Ultramicronized Palmitoylethanolamide in the Management of Neuropathic Pain Related to Chronic Inflammatory Demyelinating Polyneuropathy: A Proof-of-Concept Study
- PMID: 38792328
- PMCID: PMC11122609
- DOI: 10.3390/jcm13102787
Ultramicronized Palmitoylethanolamide in the Management of Neuropathic Pain Related to Chronic Inflammatory Demyelinating Polyneuropathy: A Proof-of-Concept Study
Abstract
Background/Objectives: Chronic inflammatory demyelinating polyneuropathy (CIDP) is a rare autoimmune disease. Neuropathic pain (NP), related to peripheral inflammation, is among its earliest manifestations. This preliminary open-label investigation aimed to evaluate the efficacy of ultramicronized Palmitoylethanolamide (umPEA) in the management of NP. Methods: A total of 14 patients with CIDP, already undergoing immunoglobulin (Ig) therapy, were divided into two groups: Group A received umPEA 600 mg twice daily in addition to Ig for 60 days, followed by Ig alone until the end of the observation (180 days); Group B received Ig alone for 120 days and subsequently umPEA + Ig in the last 60 days of the study. Painful symptom intensity and quality of life were assessed by the Numeric Rating Scale, Neuropathic Pain Symptoms Inventory, and Five Dimensions Health Questionnaire. The safety umPEA profile was evaluated. Results: UmPEA in addition to immunoglobulins allowed for a significant improvement over time in all NP symptoms intensity (p = 0.0007) and in patients' quality of life (p = 0.0036).
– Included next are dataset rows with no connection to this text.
(** * splotty-labels: preset data model and JSON persistence

    A shallow embedding of [models.py] and [storage.py].

    - Python values that the storage layer only passes through are kept
      dynamic ([py]): the loader stores whatever the document holds.
    - Python dicts read from a document are ordered association lists (the
      iteration order decides which exception is raised first); the dicts
      of a [Preset] are finite maps, and a tag set is a finite set.
    - The directory of presets is a finite map from path strings (relative
      to [base_dir]) to the contents of regular files; a path with a
      separator is a file below the directory.  Subdirectories are not
      entries of their own: a subdirectory whose name ends in [.json],
      which [glob] would return, is not represented, and statements about
      the listing are made for preset files, or for directories without
      subdirectories.  A file's text is kept up to what [json.loads] makes
      of it: a complete JSON text is represented by the value it denotes,
      other text does not parse, and bytes that are not text do not decode.
    - Paths are taken as written (no normalisation of ".", ".." or of
      repeated separators), and every write and rename succeeds: missing
      parent directories, permissions and full disks are not modelled.
    - Exceptions are values of [exn].  A run that completes without an
      exception but with a result that the typed records below do not
      hold ends in [Untyped]: [load] of a document whose [root_id] is a
      number, or whose tags are numbers or one string, returns such a
      preset, and [save] of a preset whose name is not a string writes a
      file whose name is not computed here.  [load] is followed far enough
      to raise exactly the exceptions the code raises: after such a field
      the remaining fields and the root check are still examined. *)

From stdpp Require Import gmap strings list fin_maps sorting.
From Stdlib Require Import Ascii String ZArith.

Local Open Scope string_scope.

(** ** Python values *)

#[warnings="-register-all"]
Inductive py : Type :=
  | PNone
  | PBool (b : bool)
  | PInt (z : Z)
  | PFloat (lit : string)
  | PStr (s : string)
  | PList (xs : list py)
  | PDict (kvs : list (string * py)).

Inductive exn : Type :=
  | JSONDecodeError
  | KeyError (k : string)
  | TypeError
  | AttributeError
  | FileNotFoundError
  | UnicodeDecodeError.

Inductive outcome (A : Type) : Type :=
  | Ok (a : A)
  | Raise (e : exn)
  | Untyped.
Arguments Ok {A} a.
Arguments Raise {A} e.
Arguments Untyped {A}.

Definition obind {A B} (m : outcome A) (k : A → outcome B) : outcome B :=
  match m with
  | Ok a => k a
  | Raise e => Raise e
  | Untyped => Untyped
  end.

Declare Scope out_scope.
Delimit Scope out_scope with out.
Notation "x <- m ;; k" := (obind m (fun x => k))
  (at level 100, m at next level, right associativity) : out_scope.

(** [d.get(k)] on an association list: the first binding of [k]. *)
Fixpoint dict_get {V} (k : string) (kvs : list (string * V)) : option V :=
  match kvs with
  | [] => None
  | (k', v) :: rest => if decide (k = k') then Some v else dict_get k rest
  end.

(** [d.get(k, dflt)]: only a dict has the method. *)
Definition py_get (d : py) (k : string) (dflt : py) : outcome py :=
  match d with
  | PDict kvs => Ok (default dflt (dict_get k kvs))
  | _ => Raise AttributeError
  end.

(** [d[k]]: a missing key of a dict is a [KeyError]; subscripting any other
    JSON value with a string is a [TypeError]. *)
Definition py_getitem (d : py) (k : string) : outcome py :=
  match d with
  | PDict kvs =>
      match dict_get k kvs with
      | Some v => Ok v
      | None => Raise (KeyError k)
      end
  | _ => Raise TypeError
  end.

(** [d.items()] *)
Definition py_items (d : py) : outcome (list (string * py)) :=
  match d with
  | PDict kvs => Ok kvs
  | _ => Raise AttributeError
  end.

Definition hashable (v : py) : bool :=
  match v with
  | PList _ | PDict _ => false
  | _ => true
  end.

Definition as_str (v : py) : option string :=
  match v with
  | PStr s => Some s
  | _ => None
  end.

Fixpoint all_str (xs : list py) : option (list string) :=
  match xs with
  | [] => Some []
  | x :: rest =>
      match as_str x, all_str rest with
      | Some s, Some ss => Some (s :: ss)
      | _, _ => None
      end
  end.

(** [set(v)].  A list is hashed element by element, a dict gives its keys;
    [None] and numbers are not iterable.  Hashable elements that are not
    strings, and the characters of a string, give a set that is not
    represented here: the call returns, [Untyped]. *)
Definition py_set (v : py) : outcome (gset string) :=
  match v with
  | PList xs =>
      if forallb hashable xs then
        match all_str xs with
        | Some ss => Ok (list_to_set ss)
        | None => Untyped
        end
      else Raise TypeError
  | PDict kvs => Ok (list_to_set (kvs.*1))
  | PStr _ => Untyped
  | _ => Raise TypeError
  end.

(** [sorted(s)] for a set of strings: Python compares strings by code
    point, which on UTF-8 bytes is the byte-wise lexicographic order. *)
Definition sorted (s : gset string) : list string :=
  merge_sort String.le (elements s).

(** ** models.py *)

Module TreeNode.
Record t : Type := mk {
  id : string;
  name : py;
  type : py;
  parent_id : py;
  children : py;
  expanded : py;
  field_id : py
}.
End TreeNode.

Module FieldDef.
Record t : Type := mk {
  id : string;
  label : py;
  tags : gset string;
  origin_index : py
}.
End FieldDef.

Module Preset.
Record t : Type := mk {
  name : py;
  device : py;
  baud : py;
  parity : py;
  stopbits : py;
  monitor_secs : py;
  ui_max_preview : py;
  ui_max_dynamic : py;
  ui_max_help : py;
  tree_nodes : gmap string TreeNode.t;
  fields : gmap string FieldDef.t;
  root_id : py;
  last_preview : py
}.
(** * Script-mixing detector of rspamd's chartable plugin

    A shallow embedding of [src/plugins/chartable.c]: the confusable
    table, the two word scorers (the Unicode one and the byte one), the
    per-part, per-subject and per-hostname aggregation, and the module
    configuration.

    Conventions.
    - A [gdouble] is an exact rational ([Q]): every penalty the code adds
      is [0.25] or [1.0 / n], and every comparison is against [4.0], [2.0]
      or the configured threshold, so rounding plays no part in what is
      proved below.
    - A [guint] is a [Z] in [0, 2^32) and its increment wraps.
    - A byte range ([begin], [len]) is a [list byte].
    - The library calls the plugin makes (ICU's character properties,
      GLib's validator, the tokenizer) are the fields of two classes; the
      general theorems hold for every instance. *)

From Stdlib Require Import Strings.String Strings.Byte.
From Stdlib Require Import ZArith QArith Qminmax List Bool Lia.
Import ListNotations.

#[local] Open Scope Z_scope.

(** ** Machine integers and bytes *)

Definition guint_max : Z := 2 ^ 32.

Definition guint_wrap (x : Z) : Z := x mod guint_max.

(** [x ++] on a [guint]. *)
Definition guint_inc (x : Z) : Z := guint_wrap (x + 1).

Definition byte_val (b : byte) : Z := Z.of_N (Byte.to_N b).

(** ** Collaborators outside the plugin *)

(** ICU's [unicode/uchar.h]: character properties and block codes. *)
Class UCharAPI : Type := {
  u_isalpha : Z -> bool;
  u_isdigit : Z -> bool;
  u_isupper : Z -> bool;
  ublock_getCode : Z -> Z
}.
(** * sniproxy: the connection state machine of [connection.c]

    A shallow embedding of [src/connection.c]: the connection records, the
    LRU queue that links them, and the functions that accept, watch, drive
    and close connections.  The C code mutates records through pointers and
    threads a global queue through every call, so the embedding is a small
    state-and-fault monad over an explicit store:

    - [heap] maps the address of a [struct Connection] to its contents,
    - [queue] is the [TAILQ] of linked records, head first,
    - [trace] logs the calls that leave the module ([close], [free], the
      listener's parser and the upstream lookup),
    - the results of system calls come from an environment [Env] that is
      indexed by a clock counting the calls made so far, so any sequence of
      results can be supplied.

    [syslog] output, [print_connections] and the address formatting helper
    are not part of the model. *)

From stdpp Require Import base option list gmap sets strings relations.
From Stdlib Require Import ZArith Lia.

Open Scope Z_scope.
Set Warnings "-clear-no-such-hyp".

(** ** Constants of the platform headers *)

(** [FD_SETSIZE] comes from <sys/select.h>, the error numbers from
    <errno.h>; [BUFFER_CAPACITY] is the capacity [new_buffer] gives a fresh
    buffer.  None of them is fixed by [connection.c]. *)
Class Platform := {
  FD_SETSIZE : Z;
  EAGAIN : Z;
  EWOULDBLOCK : Z;
  EINTR : Z;
  BUFFER_CAPACITY : nat
}.

(** The values on Linux with glibc, with a 4 KiB buffer. *)
Definition linux_glibc : Platform :=
  {| FD_SETSIZE := 1024; EAGAIN := 11; EWOULDBLOCK := 11; EINTR := 4;
     BUFFER_CAPACITY := 4096 |}.

(** ** Data model *)

Inductive State :=
  | NEW | ACCEPTED | CONNECTED | SERVER_CLOSED | CLIENT_CLOSED | CLOSED.

Global Instance State_eq_dec : EqDecision State.
Proof. solve_decision. Defined.

Definition sockaddr_storage := list Byte.byte.

(** Modelled from the spec: [struct Buffer] and its operations live in
    buffer.c, which is not in this file.  The spec describes a bounded byte
    FIFO with capacity [size] and fill [len]; [cap] is that capacity and
    [data] the queued bytes, oldest first. *)
Record Buffer := { cap : nat; data : list Byte.byte }.

(** Modelled from the spec: current fill of the FIFO. *)
Definition buffer_len (b : Buffer) : nat := length (data b).

(** Modelled from the spec: [room() = size - len]. *)
Definition buffer_room (b : Buffer) : nat := (cap b - buffer_len b)%nat.

(** Modelled from the spec: [peek(dst, n)] copies at most [min(n, len)]
    bytes out and consumes nothing; the buffer itself is not an output. *)
Definition buffer_peek (b : Buffer) (n : nat) : list Byte.byte :=
  take n (data b).

(** Modelled from the spec: a fresh buffer is empty. *)
Definition new_buffer `{Platform} : Buffer :=
  {| cap := BUFFER_CAPACITY; data := [] |}.

(** What a non-blocking [recv] on a socket can offer: bytes (none at all
    is the orderly end of stream) or an error number. *)
Inductive recv_outcome :=
  | RecvData (bs : list Byte.byte)
  | RecvErr (e : Z).

(** What a non-blocking [send] can do: take up to [k] bytes, or fail. *)
Inductive send_outcome :=
  | SendTook (k : nat)
  | SendErr (e : Z).

(** Modelled from the spec: [recv_from_fd] reads up to [room()] bytes and
    returns the count (0 at end of stream) or a negative value on error.
    The result is the return value, the [errno] left behind when it is
    negative, and the buffer afterwards. *)
Definition buffer_recv (b : Buffer) (o : recv_outcome) : Z * option Z * Buffer :=
  match o with
  | RecvData bs =>
      let got := take (buffer_room b) bs in
      (Z.of_nat (length got), None, {| cap := cap b; data := data b ++ got |})
  | RecvErr e => (-1, Some e, b)
  end.

(** Modelled from the spec: [send_to_fd] writes up to [len] bytes and
    advances the FIFO by the amount sent. *)
Definition buffer_send (b : Buffer) (o : send_outcome) : Z * option Z * Buffer :=
  match o with
  | SendTook k =>
      let n := (k `min` buffer_len b)%nat in
      (Z.of_nat n, None, {| cap := cap b; data := drop n (data b) |})
  | SendErr e => (-1, Some e, b)
  end.

(** One half of a connection: [struct { int sockfd; struct sockaddr_storage
    addr; socklen_t addr_len; struct Buffer *buffer; }].  The buffer is owned
    by the half-endpoint and is embedded by value. *)
Record Endpoint := {
  sockfd : Z;
  addr : sockaddr_storage;
  buffer : Buffer
}.

(** The listener a connection was accepted on.  Its parser is injected:
    [parse_packet buf len &hostname] returns the result code and what it
    stored in [hostname]. *)
Record Listener := {
  l_sockfd : Z;
  parse_packet : list Byte.byte → Z * option string
}.

Record Connection := {
  state : State;
  client : Endpoint;
  server : Endpoint;
  hostname : option string;
  listener : option Listener
}.

Definition with_sockfd (fd : Z) (e : Endpoint) : Endpoint :=
  {| sockfd := fd; addr := addr e; buffer := buffer e |}.
Definition with_addr (a : sockaddr_storage) (e : Endpoint) : Endpoint :=
  {| sockfd := sockfd e; addr := a; buffer := buffer e |}.
Definition with_buffer (b : Buffer) (e : Endpoint) : Endpoint :=
  {| sockfd := sockfd e; addr := addr e; buffer := b |}.

Definition with_state (s : State) (c : Connection) : Connection :=
  {| state := s; client := client c; server := server c;
     hostname := hostname c; listener := listener c |}.
Definition with_client (e : Endpoint) (c : Connection) : Connection :=
  {| state := state c; client := e; server := server c;
     hostname := hostname c; listener := listener c |}.
Definition with_server (e : Endpoint) (c : Connection) : Connection :=
  {| state := state c; client := client c; server := e;
     hostname := hostname c; listener := listener c |}.
Definition with_hostname (h : option string) (c : Connection) : Connection :=
  {| state := state c; client := client c; server := server c;
     hostname := h; listener := listener c |}.
Definition with_listener (l : option Listener) (c : Connection) : Connection :=
  {| state := state c; client := client c; server := server c;
     hostname := hostname c; listener := l |}.

(** ** The store *)

Definition ptr := positive.

(** Calls that leave the module, in the order they are made. *)
Inductive event :=
  | EvClose (fd : Z)
  | EvFreeStr (s : string)
  | EvFreeConn (p : ptr)
  | EvParse (bytes : list Byte.byte)
  | EvLookup (h : option string).

Record World := {
  heap : gmap ptr Connection;
  queue : list ptr;
  clock : nat;
  errno : Z;
  trace : list event
}.

Definition set_heap (h : gmap ptr Connection) (w : World) : World :=
  {| heap := h; queue := queue w; clock := clock w; errno := errno w;
     trace := trace w |}.
Definition set_queue (q : list ptr) (w : World) : World :=
  {| heap := heap w; queue := q; clock := clock w; errno := errno w;
     trace := trace w |}.
Definition set_clock (n : nat) (w : World) : World :=
  {| heap := heap w; queue := queue w; clock := n; errno := errno w;
     trace := trace w |}.
Definition set_errno (e : Z) (w : World) : World :=
  {| heap := heap w; queue := queue w; clock := clock w; errno := e;
     trace := trace w |}.
Definition set_trace (t : list event) (w : World) : World :=
  {| heap := heap w; queue := queue w; clock := clock w; errno := errno w;
     trace := t |}.

(** The results of the system calls.  Each call reads the environment at
    the current [clock] and advances the clock, so successive calls are
    independent of each other. *)
Record Env := {
  env_alloc : nat → bool;
  env_accept : nat → Z → Z * sockaddr_storage;
  env_recv : nat → Z → recv_outcome;
  env_send : nat → Z → send_outcome;
  env_lookup : nat → option string → Z;
  env_getpeername : nat → Z → sockaddr_storage
}.
Lemma turn_blocks wk xr ir w :
  exists delta, log (ino_part wk ir (x_part wk xr w)) = log w ++ delta /\
                made_of loop_block delta.
Proof.
  assert (Hx : exists d, log (x_part wk xr w) = log w ++ d /\ made_of loop_block d).
  { unfold x_part. destruct xr.
    - eexists. split; [reflexivity|].
      apply made_of_bind. intros ev. apply xevent_calls_blocks.
    - exists []. split; [now rewrite app_nil_r | apply made_nil]. }
  destruct Hx as (d1 & H1 & F1).
  unfold ino_part. destruct ir.
  - destruct (0 <? batch_len (wk_records wk)).
    + destruct (records_step_blocks (wk_records wk)
                  (append_log [c_read_inotify (batch_len (wk_records wk))]
                     (x_part wk xr w))) as (d2 & H2 & F2).
      exists (d1 ++ [c_read_inotify (batch_len (wk_records wk))] ++ d2).
      split; [|auto with blocks].
      rewrite H2. cbn [log append_log]. rewrite H1. now rewrite <- !app_assoc.
    + exists (d1 ++ [c_read_inotify (batch_len (wk_records wk))]).
      split; [|auto with blocks].
      cbn [log append_log]. rewrite H1. now rewrite <- app_assoc.
  - exists d1. split; assumption.
Qed.

(** What the loop adds to the log, whatever [select] returns. *)
Lemma event_loop_blocks wakes : forall w,
  exists delta, log (event_loop wakes w).2 = log w ++ delta /\
                made_of loop_block delta.
Proof.
  induction wakes as [|wk wakes IH]; intros w.
  - exists []. split; [simpl; now rewrite app_nil_r | apply made_nil].
  - destruct (wk_select wk) as [errno|xr ir] eqn:Hsel.
    + destruct (decide (errno = EINTR)) as [->|Hne].
      * rewrite (event_loop_eintr _ _ _ Hsel).
        destruct (IH (append_log [c_select (-1)] w)) as (d & Hd & Fd).
        exists ([c_select (-1)] ++ d). split; [|auto with blocks].
        rewrite Hd. cbn [log append_log]. now rewrite <- app_assoc.
      * rewrite (event_loop_fatal _ _ _ _ Hsel Hne). cbn [snd log append_log].
        exists ([c_select (-1)] ++ [c_perror "select"]).
        split; [reflexivity | auto with blocks].
    + rewrite (event_loop_ready _ _ _ _ _ Hsel).
      set (w0 := append_log [c_select (Z.b2z xr + Z.b2z ir)] w).
      destruct (turn_blocks wk xr ir w0) as (d1 & H1 & F1).
      destruct (IH (ino_part wk ir (x_part wk xr w0))) as (d2 & H2 & F2).
      exists ([c_select (Z.b2z xr + Z.b2z ir)] ++ d1 ++ d2).
      split; [|auto with blocks].
      rewrite H2, H1. subst w0. cbn [log append_log]. now rewrite <- !app_assoc.
Qed.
Conclusions: This study suggests umPEA as a safe and effective treatment in addition to immunoglobulins to improve NP, ameliorating the patient's health status. These results highlight the importance of neuroinflammation modulation in the management of CIDP's painful symptoms, drawing attention to umPEA's potential use also in neuropathies of different etiologies.
Keywords: autoimmune disease; chronic inflammatory demyelinating polyneuropathy; immunoglobulins; neuropathic pain; ultramicronized palmitoylethanolamide.
Conflict of interest statement
The authors declare no conflicts of interest.